■ **INFORMATION GIVEN**
(** X24. [broadcast] hands the message to every socket registered when it
    starts, once per registration and in list order, and to no other; with
    no socket registered it sends nothing.  Nothing else changes. *)
Theorem broadcast_reaches_registered m s :
  ∃ s',
    broadcast m s = Returned () s'
    ∧ sent s' = sent s ++ ((λ ws, (ws, m)) <$> active_connections s)
    ∧ active_connections s' = active_connections s
    ∧ teams s' = teams s
    ∧ current_bid s' = current_bid s
    ∧ db_results s' = db_results s
    ∧ tasks s' = tasks s.
Proof. eexists. split; [apply broadcast_eq|done]. Qed.

(** X25. Once a socket has been disconnected (from a list without
    duplicates), a broadcast sends it nothing: every message in the send
    log after the broadcast either was there before or goes to another
    socket. *)
Theorem closed_socket_gets_no_broadcast ws m s x :
  NoDup (active_connections s) →
  x ∈ sent (state_of (broadcast m (state_of (disconnect ws s)))) →
  x ∈ sent s ∨ x.1 ≠ ws.
Proof.
  intros Hnd. rewrite broadcast_eq. cbn [state_of sent].
  destruct (disconnect_returns ws s) as (s' & E & _).
  assert (sent (state_of (disconnect ws s)) = sent s) as ->.
  { unfold disconnect. step_handler. by destruct (bool_decide _). }
  intros [Hin|Hin]%elem_of_app; [by left|right].
  apply list_elem_of_fmap in Hin as (ws' & -> & Hws'). cbn.
  intros ->. revert Hws'. rewrite disconnect_connections.
  case_bool_decide as Ein; [|done].
  by apply remove_first_nodup.
Qed.

Lemma closed_socket_gets_no_broadcast_witness :
  let s := state_of (connect 2%nat (state_of (connect 1%nat led_by_a))) in
  NoDup (active_connections s)
  ∧ (2%nat, clear_data_msg)
    ∈ sent (state_of (broadcast clear_data_msg
                        (state_of (disconnect 1%nat s))))
  ∧ ((2%nat, clear_data_msg) ∈ sent s ∨ (2%nat, clear_data_msg).1 ≠ 1%nat).
Proof.
  intros s.
  assert (NoDup (active_connections s)) as Hnd.
  { vm_compute. repeat constructor; intros Hin;
      repeat (apply elem_of_cons in Hin as [Hin|Hin]; [discriminate|]);
      by apply elem_of_nil in Hin. }
  assert ((2%nat, clear_data_msg)
    ∈ sent (state_of (broadcast clear_data_msg
                        (state_of (disconnect 1%nat s))))) as Hin
    by (vm_compute; apply list_elem_of_here).
  split; [exact Hnd|]. split; [exact Hin|].
  exact (closed_socket_gets_no_broadcast 1%nat clear_data_msg s _ Hnd Hin).
Defined.

(** X26. A socket opened through [websocket_endpoint] is registered: the
    next broadcast sends it the message, after the snapshot it got on
    connecting. *)
Theorem opened_socket_gets_broadcast ws m s :
  (ws, m)
  ∈ sent (state_of (broadcast m (state_of (websocket_endpoint ws s))))
  ∧ ws ∈ active_connections (state_of (websocket_endpoint ws s)).
Proof.
  rewrite broadcast_eq. cbn [state_of sent].
  assert (ws ∈ active_connections (state_of (websocket_endpoint ws s)))
    as Hin.
  { unfold websocket_endpoint. step_handler.
    destruct (is_active (current_bid s)); cbn;
      apply elem_of_app; right; by left. }
  split; [|done]. apply elem_of_app. right.
  apply list_elem_of_fmap. by exists ws.
Qed.

(** ** Behind the routes *)

Lemma worker_handle_tasks r s :
  tasks (state_of (handle Worker r s)) = tasks s.
Proof.
  destruct r as [p|t a| |]; cbn [handle].
  - by rewrite start_bidding_eq.
  - by destruct (place_bid_cases Worker t a s)
      as [(_ & text & ->)|(_ & _ & _ & _ & ->)].
  - by destruct (end_bidding_cases Worker s)
      as [[_ ->]|[(_ & _ & ->)
         |[(t & b & _ & _ & _ & _ & _ & ->)
          |[(t & b & _ & _ & _ & _ & _ & ->)
           |(t & _ & _ & _ & _ & ->)]]]].
  - by rewrite clear_data_eq.
Qed.

Lemma worker_perform_tasks c s : tasks (perform Worker c s) = tasks s.
Proof.
  destruct c as [r| | | | |p|ws|ws]; unfold perform;
    cbn [outcome_of fst]; try done.
  - apply worker_handle_tasks.
  - destruct (fits_int64 (base_price p)) eqn:Hfit.
    + by rewrite (add_player_stored Worker p s Hfit).
    + by rewrite (add_player_overflow Worker p s Hfit).
  - unfold websocket_endpoint. step_handler.
    by destruct (is_active (current_bid s)).
  - unfold disconnect. step_handler. by destruct (bool_decide _).
Qed.

(** X27. The general form of the missed reset: in a worker thread,
    [end_bidding] on an active round whose leading team is a registered,
    non-empty name and whose highest bid fits 64 bits debits the team and
    appends the result document, then ends in [RuntimeError]; the round is
    left inactive with its player, team and amount, and no broadcast is
    queued. *)
Theorem end_bidding_in_worker s t b :
  is_active (current_bid s) = true →
  team (current_bid s) = Some t →
  t ≠ "" →
  teams s !! t = Some b →
  fits_int64 (highest_bid (current_bid s)) = true →
  ∃ s',
    end_bidding Worker s = Raised RuntimeError s'
    ∧ teams s' = <[t := b - highest_bid (current_bid s)]> (teams s)
    ∧ db_results s'
      = db_results s ++ [set_is_active false (current_bid s)]
    ∧ current_bid s' = set_is_active false (current_bid s)
    ∧ tasks s' = tasks s.
Proof.
  intros Hact Ht Hne Hb Hfit. eexists.
  split; [by apply (end_bidding_settled Worker s t b)|done].
Qed.

Lemma end_bidding_in_worker_witness :
  let s := led_by_a in
  ∃ s',
    end_bidding Worker s = Raised RuntimeError s'
    ∧ teams s'
      = <["Team A" := 100000 - highest_bid (current_bid s)]> (teams s)
    ∧ db_results s'
      = db_results s ++ [set_is_active false (current_bid s)]
    ∧ current_bid s' = set_is_active false (current_bid s)
    ∧ tasks s' = tasks s.
Proof.
  intros s. apply (end_bidding_in_worker s "Team A" 100000);
    [vm_compute; reflexivity | vm_compute; reflexivity | discriminate
    | vm_compute; reflexivity | vm_compute; reflexivity].
Defined.

(** X28. What the code is written to do: on the event loop, [end_bidding]
    on such a round answers with the "sold" message, has debited the team
    and appended the result document, has queued its four broadcasts in
    order, and has reset the round to the all-clear dict. *)
Theorem end_bidding_on_event_loop s t b :
  is_active (current_bid s) = true →
  team (current_bid s) = Some t →
  t ≠ "" →
  teams s !! t = Some b →
  fits_int64 (highest_bid (current_bid s)) = true →
  ∃ s',
    end_bidding EventLoop s
    = Returned (message (sold_text (player (current_bid s)) t
                           (highest_bid (current_bid s))
                           (b - highest_bid (current_bid s)))) s'
    ∧ teams s' = <[t := b - highest_bid (current_bid s)]> (teams s)
    ∧ db_results s'
      = db_results s ++ [set_is_active false (current_bid s)]
    ∧ current_bid s' = idle_bid
    ∧ tasks s'
      = tasks s
        ++ [Bcast (end_bidding_msg (player (current_bid s)) (Some t)
                                   (highest_bid (current_bid s)));
            BcastBudgets;
            Bcast (results_update
                     (db_results s ++ [set_is_active false (current_bid s)]));
            Bcast (players_update (players_collection s))].
Proof.
  intros Hact Ht Hne Hb Hfit. eexists.
  split; [by apply (end_bidding_settled EventLoop s t b)|done].
Qed.

Lemma end_bidding_on_event_loop_witness :
  let s := led_by_a in
  ∃ s',
    end_bidding EventLoop s
    = Returned (message (sold_text (player (current_bid s)) "Team A"
                           (highest_bid (current_bid s))
                           (100000 - highest_bid (current_bid s)))) s'
    ∧ teams s'
      = <["Team A" := 100000 - highest_bid (current_bid s)]> (teams s)
    ∧ db_results s'
      = db_results s ++ [set_is_active false (current_bid s)]
    ∧ current_bid s' = idle_bid
    ∧ tasks s'
      = tasks s
        ++ [Bcast (end_bidding_msg (player (current_bid s)) (Some "Team A")
                                   (highest_bid (current_bid s)));
            BcastBudgets;
            Bcast (results_update
                     (db_results s ++ [set_is_active false (current_bid s)]));
            Bcast (players_update (players_collection s))].
Proof.
  intros s. apply (end_bidding_on_event_loop s "Team A" 100000);
    [vm_compute; reflexivity | vm_compute; reflexivity | discriminate
    | vm_compute; reflexivity | vm_compute; reflexivity].
Defined.

(** X29. Behind the routes nothing is ever broadcast: after any sequence
    of calls served in worker threads the queue of scheduled broadcasts is
    what it was, so a connected client only ever receives the snapshot
    sent when it connected. *)
Theorem worker_schedules_nothing calls s :
  tasks (perform_all Worker calls s) = tasks s.
Proof.
  revert s. induction calls as [|c calls IH]; intros s; [done|].
  cbn. unfold perform_all in IH. by rewrite IH, worker_perform_tasks.
Qed.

■ **WORK INSTRUCTIONS**
Search the listing above for the word "when", and copy every line that has it.

■ **TASK RESPONSE**
(** X24. [broadcast] hands the message to every socket registered when it
    sent when it connected. *)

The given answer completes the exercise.